The fuel gas discharge portion 15 is formed on the upper side (upper portion) of the outer tube 10 so as to allow communication between the outside of outer tube 10 and the space S between the inner tube 20 and the outer tube 10. The fuel gas discharge portion 15 discharges the fuel gas G in the space S to the outside of the outer tube 10. A fan 17 is provided outside the fuel gas discharge portion 15. The fan 17 is rotationally driven by a drive source (not illustrated) such as a motor. The fan 17 is provided so as to create negative pressure in the space S, thereby drawing the fuel gas G into the space S and guiding the fuel gas G to the fuel gas discharge portion 15. Due to this structure, the fuel gas G is discharged through the space S between the inner tube 20 and the outer tube 10. More specifically, the fuel gas G is discharged after being guided upward through the space S between the inner tube 20 and the outer tube 10.
The fuel gas discharge portion 15 is connected to an external duct (not illustrated). The fuel gas G discharged from the fuel gas discharge portion 15 to the duct is subjected to dust removal with a high-temperature filter, and is cooled by a gas cooler, for example, to 40° C. or lower. The fuel gas G that has been cooled is supplied to an appropriate downstream facility such as an internal combustion engine.

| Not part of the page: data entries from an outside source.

(* ===== verification/Verdict.v ===== *)
(** The verdict string of the seals: [pq_hmac.c] and [pq_aead_open.c] over the
    interning of [core/str/str_intern.c].

    [crypto_mldsa65_verify_internal] answers with [oo_str_lit ("OK")], the
    interned string every holder of these two bytes shares ([Intern]), and the
    seals wipe it once they have read it.  [PqSig] takes strings as values;
    here is what the wiping does to the shared store. *)
From S2P Require Import Prelude Str Intern PqSig.
From stdpp Require Import gmap.
From Stdlib Require String.
Import (notations) String.
Open Scope Z_scope.

Definition wipe_bytes (n : nat) (d : list Z) : list Z := zeros (Nat.min n (length d)) ++ drop n d.
(** [crypto_secure_wipe (s.data, s.len)] of a string in the slab or in the
    shared pool; [None] for the static entries of the empty string, of the
    characters and of the integers, which no verdict is. *)
Definition crypto_secure_wipe (s : IStr) (st : Istate) : option Istate :=
  let n := Z.to_nat (i_len s) in
  match i_loc s with
  | LSlab i =>
      let b := slab_of (slab st) in
      Some {| slab := Some {| entries := <[i := mkEntry (e_flags (entry b i)) (wipe_bytes n (e_data (entry b i)))]> (entries b);
                              hash_tab := hash_tab b; count := count b |};
              pool := pool st; ints := ints st |}
  | LNode a =>
      nd ← heap (pool st) !! a;
      Some {| slab := slab st;
              pool := {| heap := <[a := mkNode (n_len nd) (n_flags nd) (wipe_bytes n (n_data nd))]> (heap (pool st)); chains := chains (pool st); next_addr := next_addr (pool st) |};
              ints := ints st |}
  | _ => None
  end.
(** The verdict of a verification that passed, read and wiped: the string and
    whether it says OK. *)
Definition verdict (st : Istate) : run (IStr * bool * Istate) :=
  let* r := oo_str_intern_bytes true true (fun t => t) (Some (ascii_bytes "OK")) 2 st in
  let '(vr, st1) := r in
  match read st1 (i_loc vr), crypto_secure_wipe vr st1 with
  | Some (_, d), Some st2 => Ret (vr, says_ok (mkStr (Some d) (i_len vr)), st2)
  | _, _ => Undefined
  end.

Lemma length_wipe n d : length (wipe_bytes n d) = length d.
Proof. unfold wipe_bytes. rewrite length_app, length_zeros, length_drop. lia. Qed.
Lemma wipe_take n d : (n <= length d)%nat -> take n (wipe_bytes n d) = zeros n.
Proof. intros H. unfold wipe_bytes. rewrite Nat.min_l by done. apply take_app_length'. by rewrite length_zeros. Qed.
Lemma wipe_good f n d : good_flags f d -> good_flags f (wipe_bytes n d).
Proof.
  intros [H1 H2]. split; [done|]. intros H. specialize (H2 H). unfold wipe_bytes. apply List.Forall_app. split.
  - apply List.Forall_forall. intros x ->%repeat_spec. lia.
  - apply List.Forall_forall. intros x Hx. rewrite List.Forall_forall in H2. apply H2. rewrite <- (firstn_skipn n d). apply in_or_app. by right.
Qed.
(** A wiped slab is still one: only its bytes are gone. *)
Lemma entry_wiped b i e j h c : (i < length (entries b))%nat ->
  entry {| entries := <[i := e]> (entries b); hash_tab := h; count := c |} j = if Nat.eqb j i then e else entry b j.
Proof.
  intros H. unfold entry. cbn [entries]. destruct (Nat.eqb_spec j i) as [->|N].
  - by rewrite nth_lookup, list_lookup_insert_eq.
  - rewrite !nth_lookup. by rewrite list_lookup_insert_ne by congruence.
Qed.

Lemma wipe_wf b i n : wf_slab b -> (i < count b)%nat ->
  wf_slab {| entries := <[i := mkEntry (e_flags (entry b i)) (wipe_bytes n (e_data (entry b i)))]> (entries b); hash_tab := hash_tab b; count := count b |}.
Proof.
  intros (L & Lh & C & U & T & D & G & N) Hi. assert (Hl : (i < length (entries b))%nat) by (rewrite L; lia).
  split; [cbn [entries]; by rewrite length_insert|]. do 4 (split; [done|]). cbn [count]. split; [|split]; intros j.
  - rewrite entry_wiped by done. destruct (Nat.eqb_spec j i); [|apply D]. cbn [e_data]. rewrite length_wipe. apply D.
  - intros Hj. rewrite entry_wiped by done. destruct (Nat.eqb_spec j i) as [->|]; [|by apply G]. cbn [e_data e_flags]. apply wipe_good. by apply G.
  - intros Hj. rewrite entry_wiped by done. destruct (Nat.eqb_spec j i); [lia|by apply N].
Qed.

Definition ok_bytes : list Z := ascii_bytes "OK".
Definition has_room (st : Istate) : Prop := (count (slab_of (slab st)) < OO_SLAB_CAP)%nat.
Lemma intern_ok st : wf_state st -> exists r st', oo_str_intern_bytes true true (fun t => t) (Some ok_bytes) 2 st = Ret (r, st') /\
  wf_state st' /\ state_ext st st' /\ holds st' (i_loc r) ok_bytes.
Proof.
  intros W. destruct (intern_spec st (fun t => t) ok_bytes 2 W good_mid_id ltac:(by apply bytesb_ok) ltac:(by apply Nat.leb_le)) as (r & st' & E & _ & W' & X & I).
  exists r, st'. split; [exact E|]. split; [exact W'|]. split; [exact X|]. exact (proj1 (I st' W' (state_ext_refl st'))).
Qed.
Lemma slab_intern_room s p n o s' : (count s < OO_SLAB_CAP)%nat -> slab_intern s p n = Ret (o, s') -> exists r, o = Some r.
Proof.
  intros C. unfold slab_intern. destruct (probe _ _ _ _ _ _) as [[idx|slot]|]; [| |done].
  - intros H. apply Ret_inj, pair_equal_spec in H as [<- _]. by eexists.
  - rewrite (proj2 (Nat.ltb_lt _ _) C). intros H. apply Ret_inj, pair_equal_spec in H as [<- _]. by eexists.
Qed.
(** With room in the slab the string is there. *)
Lemma intern_ok_slab st r st' : wf_state st -> has_room st -> oo_str_intern_bytes true true (fun t => t) (Some ok_bytes) 2 st = Ret (r, st') ->
  exists i b, r = mkI (LSlab i) 2 /\ st' = {| slab := Some b; pool := pool st; ints := ints st |} /\ (i < count b)%nat.
Proof.
  intros (Ws & _) C E. unfold oo_str_intern_bytes in E. destruct (Z.leb_spec 2 0); [lia|]. destruct (Z.eqb_spec 2 1); [lia|].
  change (Z.to_nat 2) with 2%nat in E. destruct (Nat.leb_spec 2 15); [|lia]. cbv zeta in E.
  rewrite andb_false_r in E. destruct (slab_intern_spec (slab_of (slab st)) ok_bytes 2 Ws ltac:(by apply bytesb_ok) ltac:(lia) ltac:(by apply Nat.leb_le)) as (o & b & S & W' & X & O & _).
  destruct (slab_intern_room _ _ _ _ _ C S) as [r' ->]. rewrite S in E. cbn [run_bind] in E.
  destruct O as (i & -> & Hi & _). apply Ret_inj, pair_equal_spec in E as [<- <-]. by exists i, b.
Qed.

(** A place holds one string. *)
Lemma holds_one st l : holds st l ok_bytes -> holds st l [0; 0] -> False.
Proof.
  intros (f & d & R & T & _) (f' & d' & R' & T' & _). rewrite R in R'. apply (f_equal (fun o => match o with Some (_, x) => x | None => [] end)) in R'. subst d'.
  change (length ok_bytes) with 2%nat in T. cbn [length] in T'. rewrite T in T'. discriminate.
Qed.
(** Reading the verdict and wiping it. *)
Lemma verdict_run st i b : oo_str_intern_bytes true true (fun t => t) (Some ok_bytes) 2 st = Ret (mkI (LSlab i) 2, {| slab := Some b; pool := pool st; ints := ints st |}) ->
  take 2 (e_data (entry b i)) = ok_bytes ->
  verdict st = Ret (mkI (LSlab i) 2, true,
    {| slab := Some {| entries := <[i := mkEntry (e_flags (entry b i)) (wipe_bytes 2 (e_data (entry b i)))]> (entries b); hash_tab := hash_tab b; count := count b |};
       pool := pool st; ints := ints st |}).
Proof.
  intros E T. unfold verdict. fold ok_bytes. rewrite E. cbn [run_bind read i_loc slab slab_of]. unfold crypto_secure_wipe. cbn [i_loc i_len slab slab_of pool ints].
  change (Z.to_nat 2) with 2%nat. unfold says_ok. cbn [sdata slen].
  assert (T0 : (e_data (entry b i)).[0] = 79) by (rewrite <- (get_take 2 _ 0) by lia; by rewrite T).
  assert (T1 : (e_data (entry b i)).[1] = 75) by (rewrite <- (get_take 2 _ 1) by lia; by rewrite T).
  rewrite T0, T1. reflexivity.
Qed.

(** C14. A verification that passes reads its verdict right and destroys it for
    everybody else.  From any interning state whose slab has room, the verdict
    says OK; but the place it was read from, which every holder of the string
    OK in this thread shares, reads two NULs afterwards, in a state that is
    otherwise well formed; and the next string OK is given another place, so
    the interning is no longer canonical. *)
Theorem verdict_wipe_breaks_sharing st : wf_state st -> has_room st ->
  exists r st1 st2, oo_str_intern_bytes true true (fun t => t) (Some ok_bytes) 2 st = Ret (r, st1) /\ holds st1 (i_loc r) ok_bytes /\
    verdict st = Ret (r, true, st2) /\ wf_state st2 /\ holds st2 (i_loc r) [0; 0] /\
    exists r' st3, oo_str_intern_bytes true true (fun t => t) (Some ok_bytes) 2 st2 = Ret (r', st3) /\ holds st3 (i_loc r') ok_bytes /\ i_loc r' <> i_loc r.
Proof.
  intros W C. destruct (intern_ok st W) as (r & st1 & E & W1 & _ & H1). destruct (intern_ok_slab st r st1 W C E) as (i & b & -> & -> & Hi).
  destruct W1 as (Wb & Wp & Wi). cbn [slab slab_of] in Wb. pose proof H1 as (f & d & R & T & N0 & _). cbn [read i_loc slab slab_of] in R.
  apply (f_equal (fun o => match o with Some (_, x) => x | None => [] end)) in R. subst d.
  pose proof (wipe_wf b i 2 Wb Hi) as W2. set (b2 := {| entries := <[i := _]> (entries b); hash_tab := _; count := _ |}) in W2.
  set (st2 := {| slab := Some b2; pool := pool st; ints := ints st |}).
  assert (Ws2 : wf_state st2) by (split; [exact W2|by split]).
  assert (He : entry b2 i = mkEntry (e_flags (entry b i)) (wipe_bytes 2 (e_data (entry b i)))).
  { unfold b2. rewrite entry_wiped; [by rewrite Nat.eqb_refl|]. destruct Wb as (-> & _ & Cb & _). lia. }
  assert (Ld : (2 < length (e_data (entry b i)))%nat) by (destruct Wb as (_ & _ & _ & _ & _ & D & _); rewrite D; lia).
  assert (H2 : holds st2 (LSlab i) [0; 0]).
  { exists (e_flags (entry b2 i)), (e_data (entry b2 i)). split; [done|]. split; [|split].
    - rewrite He. cbn [e_data length]. apply wipe_take. lia.
    - rewrite He. cbn [e_data length]. rename N0 into Z0. change (length ok_bytes) with 2%nat in Z0.
      unfold wipe_bytes. rewrite Nat.min_l by lia. rewrite get_app_r by (by rewrite length_zeros). rewrite length_zeros, Nat.sub_diag, get_drop. exact Z0.
    - destruct W2 as (_ & _ & _ & _ & _ & _ & G & _). apply G. exact Hi. }
  exists (mkI (LSlab i) 2), {| slab := Some b; pool := pool st; ints := ints st |}, st2.
  split; [exact E|]. split; [exact H1|]. split; [exact (verdict_run st i b E T)|]. split; [exact Ws2|]. split; [exact H2|].
  destruct (intern_ok st2 Ws2) as (r' & st3 & E3 & _ & X3 & H3). exists r', st3. split; [exact E3|]. split; [exact H3|].
  intros Q. cbn [i_loc] in Q. rewrite Q in H3. assert (H4 : holds st3 (LSlab i) [0; 0]) by (apply (holds_ext st2); [exact Ws2|exact X3|by intros j [= <-]|exact H2]).
  exact (holds_one _ _ H3 H4).
Qed.
Lemma verdict_wipe_breaks_sharing_witness :
  exists r st1 st2, oo_str_intern_bytes true true (fun t => t) (Some ok_bytes) 2 init_state = Ret (r, st1) /\ holds st1 (i_loc r) ok_bytes /\
    verdict init_state = Ret (r, true, st2) /\ wf_state st2 /\ holds st2 (i_loc r) [0; 0] /\
    exists r' st3, oo_str_intern_bytes true true (fun t => t) (Some ok_bytes) 2 st2 = Ret (r', st3) /\ holds st3 (i_loc r') ok_bytes /\ i_loc r' <> i_loc r.
Proof. apply (verdict_wipe_breaks_sharing init_state wf_init). apply Nat.ltb_lt. vm_compute. reflexivity. Defined.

The accumulated matter discharge portion 16 is provided at the lower end 10b of the outer tube 10. The accumulated matter discharge portion 16 has a tubular shape extending diagonally downward from the bottom plate portion 13 of the outer tube 10. The accumulated matter discharge portion 16 has an upper-end opening 16h. The upper-end opening 16h opens upward, inside the outer tube 10, in the bottom plate portion 13. The accumulated matter T located at the lower end of the accumulation portion 100 is discharged, as discharged matter Z, to the outside of the outer tube 10 through the accumulated matter discharge portion 16.

The biomass gasification furnace 1 is provided with a discharge promotion portion 18 at the lower end (bottom portion) inside the outer tube 10. The discharge promotion portion 18 guides the accumulated matter T located at the lower end (bottom portion) inside the outer tube 10 to the accumulated matter discharge portion 16, thereby promoting the discharge of the accumulated matter T through the accumulated matter discharge portion 16. This discharge promotion portion 18 has, for example, turning blades 19 joined to the outer circumferential surface of the rotating pipe 41. The turning blades 19 extend radially outward, centered on the axis C, from the outer circumferential surface of the rotating pipe 41. Multiple (for example, four) turning blades 19 are arranged in the circumferential direction, centered on the axis C. As will be explained below, the accumulated matter T is in a carbonized and fluidized state at the lower end of the accumulation portion 100. The turning blades 19 rotate in the circumferential direction about the axis C, unitarily with the rotating pipe 41, thereby pushing the accumulated matter T that is in the fluidized state downward at the bottom portion inside the outer tube 10. The accumulated matter T that has been pushed downward passes through the upper end opening 16h and the accumulated matter discharge portion 16, and is discharged to the outside of the outer tube 10.

The fuel gas adjuster supply portion 50 supplies an adjuster V to the space S between the inner tube 20 and the outer tube 10. The fuel gas adjuster supply portion 50 is provided with multiple supply tubes 51. The multiple supply tubes 51 are arranged so as to be spaced in the circumferential direction about the axis C in the space S between the inner tube 20 and the outer tube 10. Each supply tube 51 extends in the vertical direction, penetrates through the top plate portion 12 of the outer tube 10, downward from above, so as to extend into the space S. Each supply tube 51 is fed the adjuster V from an adjuster supply source (not illustrated) provided outside the outer tube 10. The adjuster V fed to each supply tube 51 is ejected, downward from above, from the lower end of the supply tube 51, into the space S between the inner tube 20 and the outer tube 10.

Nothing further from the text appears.